→ DATA SECTION:
>>

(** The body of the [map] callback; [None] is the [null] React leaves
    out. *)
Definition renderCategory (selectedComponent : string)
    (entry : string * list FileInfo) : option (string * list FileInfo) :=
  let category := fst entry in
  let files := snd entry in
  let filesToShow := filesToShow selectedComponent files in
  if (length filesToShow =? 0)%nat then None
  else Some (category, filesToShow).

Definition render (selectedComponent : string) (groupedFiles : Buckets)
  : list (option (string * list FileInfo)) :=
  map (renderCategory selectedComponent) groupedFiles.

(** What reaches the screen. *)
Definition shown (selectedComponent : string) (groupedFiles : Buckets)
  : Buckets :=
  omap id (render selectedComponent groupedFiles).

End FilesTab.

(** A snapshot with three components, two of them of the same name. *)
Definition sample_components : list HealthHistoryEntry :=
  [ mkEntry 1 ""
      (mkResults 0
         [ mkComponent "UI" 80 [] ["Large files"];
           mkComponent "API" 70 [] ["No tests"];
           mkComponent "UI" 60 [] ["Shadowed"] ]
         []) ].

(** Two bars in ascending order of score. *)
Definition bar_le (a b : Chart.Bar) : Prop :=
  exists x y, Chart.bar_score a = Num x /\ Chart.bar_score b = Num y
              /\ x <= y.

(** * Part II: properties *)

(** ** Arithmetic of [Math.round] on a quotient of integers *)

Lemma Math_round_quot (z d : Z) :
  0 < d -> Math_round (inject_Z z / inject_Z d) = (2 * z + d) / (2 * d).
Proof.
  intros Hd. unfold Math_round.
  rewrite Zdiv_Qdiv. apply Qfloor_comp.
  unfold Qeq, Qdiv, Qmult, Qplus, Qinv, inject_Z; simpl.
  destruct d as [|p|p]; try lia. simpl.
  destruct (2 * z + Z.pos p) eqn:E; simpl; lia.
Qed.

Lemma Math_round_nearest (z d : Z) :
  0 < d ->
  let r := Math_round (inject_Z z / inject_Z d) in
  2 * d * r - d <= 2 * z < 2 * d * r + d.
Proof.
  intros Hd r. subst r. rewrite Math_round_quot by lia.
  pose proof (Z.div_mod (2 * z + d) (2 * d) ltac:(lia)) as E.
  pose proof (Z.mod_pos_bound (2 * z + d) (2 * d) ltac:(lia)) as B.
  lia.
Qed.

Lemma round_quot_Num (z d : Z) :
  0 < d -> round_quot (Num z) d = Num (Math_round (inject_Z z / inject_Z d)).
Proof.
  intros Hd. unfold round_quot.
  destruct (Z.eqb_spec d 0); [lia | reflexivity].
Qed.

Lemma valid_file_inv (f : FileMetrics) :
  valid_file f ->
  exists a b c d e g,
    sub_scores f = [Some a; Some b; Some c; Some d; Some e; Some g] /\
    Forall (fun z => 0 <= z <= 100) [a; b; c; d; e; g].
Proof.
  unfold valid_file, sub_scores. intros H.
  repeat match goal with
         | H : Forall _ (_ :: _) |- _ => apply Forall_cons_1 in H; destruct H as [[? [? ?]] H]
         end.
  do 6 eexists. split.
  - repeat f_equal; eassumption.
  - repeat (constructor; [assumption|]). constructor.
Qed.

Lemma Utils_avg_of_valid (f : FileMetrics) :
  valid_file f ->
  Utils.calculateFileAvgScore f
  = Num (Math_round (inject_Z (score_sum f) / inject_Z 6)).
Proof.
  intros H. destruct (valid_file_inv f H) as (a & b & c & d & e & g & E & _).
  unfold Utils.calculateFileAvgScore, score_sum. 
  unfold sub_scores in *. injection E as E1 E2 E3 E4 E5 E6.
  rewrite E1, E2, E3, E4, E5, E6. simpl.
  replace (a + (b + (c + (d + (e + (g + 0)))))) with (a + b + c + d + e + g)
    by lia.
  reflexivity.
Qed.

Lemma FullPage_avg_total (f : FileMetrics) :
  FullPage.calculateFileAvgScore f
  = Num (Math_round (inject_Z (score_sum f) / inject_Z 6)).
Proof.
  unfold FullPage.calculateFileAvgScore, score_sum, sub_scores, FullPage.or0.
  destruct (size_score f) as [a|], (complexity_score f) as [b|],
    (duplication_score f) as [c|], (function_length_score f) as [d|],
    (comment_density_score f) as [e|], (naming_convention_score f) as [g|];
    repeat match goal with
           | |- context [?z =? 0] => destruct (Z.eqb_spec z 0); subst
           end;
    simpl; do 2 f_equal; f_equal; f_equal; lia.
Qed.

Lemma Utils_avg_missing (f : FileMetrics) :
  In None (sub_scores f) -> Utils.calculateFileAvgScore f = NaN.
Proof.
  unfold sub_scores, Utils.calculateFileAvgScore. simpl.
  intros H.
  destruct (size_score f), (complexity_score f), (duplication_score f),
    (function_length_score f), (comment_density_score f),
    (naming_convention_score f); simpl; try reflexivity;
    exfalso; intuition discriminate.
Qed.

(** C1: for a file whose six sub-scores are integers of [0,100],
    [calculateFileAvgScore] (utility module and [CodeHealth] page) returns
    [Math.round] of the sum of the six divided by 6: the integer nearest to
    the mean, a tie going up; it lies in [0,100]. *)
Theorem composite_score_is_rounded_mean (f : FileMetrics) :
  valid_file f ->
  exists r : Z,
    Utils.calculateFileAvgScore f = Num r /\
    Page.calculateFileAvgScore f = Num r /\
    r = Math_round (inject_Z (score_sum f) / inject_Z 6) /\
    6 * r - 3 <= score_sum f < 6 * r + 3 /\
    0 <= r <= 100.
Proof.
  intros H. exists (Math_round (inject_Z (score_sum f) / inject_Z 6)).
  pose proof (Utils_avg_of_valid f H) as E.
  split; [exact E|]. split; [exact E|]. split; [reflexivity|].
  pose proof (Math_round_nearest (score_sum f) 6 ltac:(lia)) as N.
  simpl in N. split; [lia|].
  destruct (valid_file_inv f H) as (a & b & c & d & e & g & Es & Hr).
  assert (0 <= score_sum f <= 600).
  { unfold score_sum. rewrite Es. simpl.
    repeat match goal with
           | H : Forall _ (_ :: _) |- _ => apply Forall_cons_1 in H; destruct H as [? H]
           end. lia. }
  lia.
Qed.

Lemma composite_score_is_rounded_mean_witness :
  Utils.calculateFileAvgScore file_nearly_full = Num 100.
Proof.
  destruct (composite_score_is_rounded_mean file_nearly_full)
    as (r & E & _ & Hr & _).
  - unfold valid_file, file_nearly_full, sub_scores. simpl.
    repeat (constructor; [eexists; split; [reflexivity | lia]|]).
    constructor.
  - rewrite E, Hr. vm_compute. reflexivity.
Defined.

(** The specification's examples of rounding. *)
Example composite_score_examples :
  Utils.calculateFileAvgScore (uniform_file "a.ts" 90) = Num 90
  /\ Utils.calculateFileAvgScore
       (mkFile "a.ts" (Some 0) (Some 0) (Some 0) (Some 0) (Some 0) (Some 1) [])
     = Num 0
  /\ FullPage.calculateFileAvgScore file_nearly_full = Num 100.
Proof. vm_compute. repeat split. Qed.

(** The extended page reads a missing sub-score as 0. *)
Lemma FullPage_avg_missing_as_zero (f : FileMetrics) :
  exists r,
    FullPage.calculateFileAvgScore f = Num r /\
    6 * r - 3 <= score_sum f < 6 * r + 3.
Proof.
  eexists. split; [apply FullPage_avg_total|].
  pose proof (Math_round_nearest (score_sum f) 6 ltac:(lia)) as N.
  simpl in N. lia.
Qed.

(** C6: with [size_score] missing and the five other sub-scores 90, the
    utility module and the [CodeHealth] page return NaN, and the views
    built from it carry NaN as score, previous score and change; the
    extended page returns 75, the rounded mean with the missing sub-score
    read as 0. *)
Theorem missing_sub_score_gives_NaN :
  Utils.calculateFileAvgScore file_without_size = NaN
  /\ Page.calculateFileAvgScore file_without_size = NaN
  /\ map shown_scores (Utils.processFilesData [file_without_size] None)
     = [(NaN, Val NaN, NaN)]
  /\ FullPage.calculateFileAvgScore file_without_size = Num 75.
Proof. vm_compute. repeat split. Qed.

<<
>>

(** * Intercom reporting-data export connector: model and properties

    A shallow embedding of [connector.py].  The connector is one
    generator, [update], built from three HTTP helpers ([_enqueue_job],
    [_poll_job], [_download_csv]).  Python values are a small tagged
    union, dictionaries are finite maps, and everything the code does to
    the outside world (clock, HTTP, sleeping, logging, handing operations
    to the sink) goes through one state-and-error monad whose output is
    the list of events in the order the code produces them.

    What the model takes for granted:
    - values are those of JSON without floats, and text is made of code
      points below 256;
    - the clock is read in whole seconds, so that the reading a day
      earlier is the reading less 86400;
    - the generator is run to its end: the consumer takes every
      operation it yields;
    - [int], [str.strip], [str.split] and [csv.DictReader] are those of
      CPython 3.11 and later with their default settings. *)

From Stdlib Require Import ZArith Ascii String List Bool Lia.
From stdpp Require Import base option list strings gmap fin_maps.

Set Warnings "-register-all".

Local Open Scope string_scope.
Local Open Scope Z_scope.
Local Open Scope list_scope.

<<

→ TASK GOAL: The response should be the listing above, limited to the lines between the one holding "destruct (Z.eqb_spec d" and the one holding "- repeat f_equal; eassumption.", inclusive, reproduced exactly.

→ YOUR SOLUTION:
  destruct (Z.eqb_spec d 0); [lia | reflexivity].
Qed.

Lemma valid_file_inv (f : FileMetrics) :
  valid_file f ->
  exists a b c d e g,
    sub_scores f = [Some a; Some b; Some c; Some d; Some e; Some g] /\
    Forall (fun z => 0 <= z <= 100) [a; b; c; d; e; g].
Proof.
  unfold valid_file, sub_scores. intros H.
  repeat match goal with
         | H : Forall _ (_ :: _) |- _ => apply Forall_cons_1 in H; destruct H as [[? [? ?]] H]
         end.
  do 6 eexists. split.
  - repeat f_equal; eassumption.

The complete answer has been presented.